The details about Spierincks’ early life and training are sketchy. This also applies to his date of birth. He is usually stated to have been born in Brussels c. 1609-1610. However, he is mentioned as a pupil of Michel de Boerdous in Brussels in 1612 and as a master in the Brussels Guild of Saint Luke in 1622. It is therefore more likely that he was born around 1600.[2] He was in Rome by 1624 and it is believed that he may briefly have been a pupil there of his Flemish compatriot, the landscape painter Paul Bril.[2]

By 1630 Spierincks is documented as sharing a house with the Flemish sculptor François Duquesnoy (1597-1643).

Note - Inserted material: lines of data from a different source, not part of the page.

(** Reading a grid after one cell has been written. *)
Lemma Get_after_grid_set (g g' : list (list Z)) (fl fl' : list Color) (line col v l c : Z) :
  grid_set g line col v = Ret g' ->
  Get (mkBoard g' fl') l c =
    if (l =? line) && (c =? col) then Ret v else Get (mkBoard g fl) l c.
Proof.
  unfold grid_set, Get. cbn [grid]. intros H.
  apply bind_Ret in H as (row & Hrow & H). apply bind_Ret in H as (row' & Hrow' & H).
  apply index_Ret in Hrow as [Hl Hrow].
  apply set_index_Ret in Hrow' as [Hc ->]. apply set_index_Ret in H as [Hl' ->].
  unfold index, in_bounds. rewrite !length_insert.
  destruct (l =? line) eqn:El.
  - apply Z.eqb_eq in El as ->.
    destruct ((0 <=? line) && (line <? Z.of_nat (length g))) eqn:B; [| blia].
    rewrite list_lookup_insert_eq by lia. rewrite Hrow. cbn [bind andb].
    rewrite length_insert.
    destruct (c =? col) eqn:Ec.
    + apply Z.eqb_eq in Ec as ->.
      destruct ((0 <=? col) && (col <? Z.of_nat (length row))) eqn:B'; [| blia].
      by rewrite list_lookup_insert_eq by lia.
    + destruct ((0 <=? c) && (c <? Z.of_nat (length row))) eqn:B'; [| reflexivity].
      rewrite list_lookup_insert_ne by blia. reflexivity.
  - cbn [andb].
    destruct ((0 <=? l) && (l <? Z.of_nat (length g))) eqn:B; [| reflexivity].
    rewrite list_lookup_insert_ne by blia. reflexivity.
Qed.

The two artists lived together in via della Vittoria near Piazza di Spagna from 1630 until Spierincks’ death in 1639.[3] François Duquesnoy had previously shared lodgings with Nicolas Poussin.[2]

In the period 1634-35 Spierincks was paying dues to the Accademia di San Luca in Rome, though not as a member. He died on 22 May 1639 and was buried near the high altar of Santa Maria della Pietà in Camposanto dei Teutonici, a Roman Catholic church in Vatican City.[2]

Work

The drunken Silenus tied up in his sleep by the nymph Aegle and putti

The work of Spierincks can be divided by subject matter into mythological and religious paintings. The two major influences on his style were Poussin and François Duquesnoy.[2] The influence of Duquesnoy can be seen in his Classicist tendencies and the theme of the putti.

Poussin had during his first decade in Rome (1624–34) created a series of mythological landscapes inspired by Titian’s series on the theme of the Bacchanales (one now in the National Gallery, London, and two in the Prado, Madrid) and on the pastoral love poetry of classical antiquity such as the Eclogues of Virgil. These Poussins are playful and erotic celebrations of the idyllic life of Arcadia but also have a serious undertone.[4] Spierincks was inspired by Poussin's paintings to produce a series of mythological paintings often depicting putti in a bucolic setting. His work is sometimes confused with that of another follower of Poussin, the Italian painter Andrea de Leone.[5]

Spierincks left incomplete paintings for the sacristy of Santa Maria dell'Anima which he had already started. These paintings have not survived although one of them, a Saint Norbert, was recorded on 2 March 1643 in the house of 'Petrus Piscator' i.e. Peter Visscher (or Pieter de Vischere), an Italian banker and patron of Flemish origin.[2]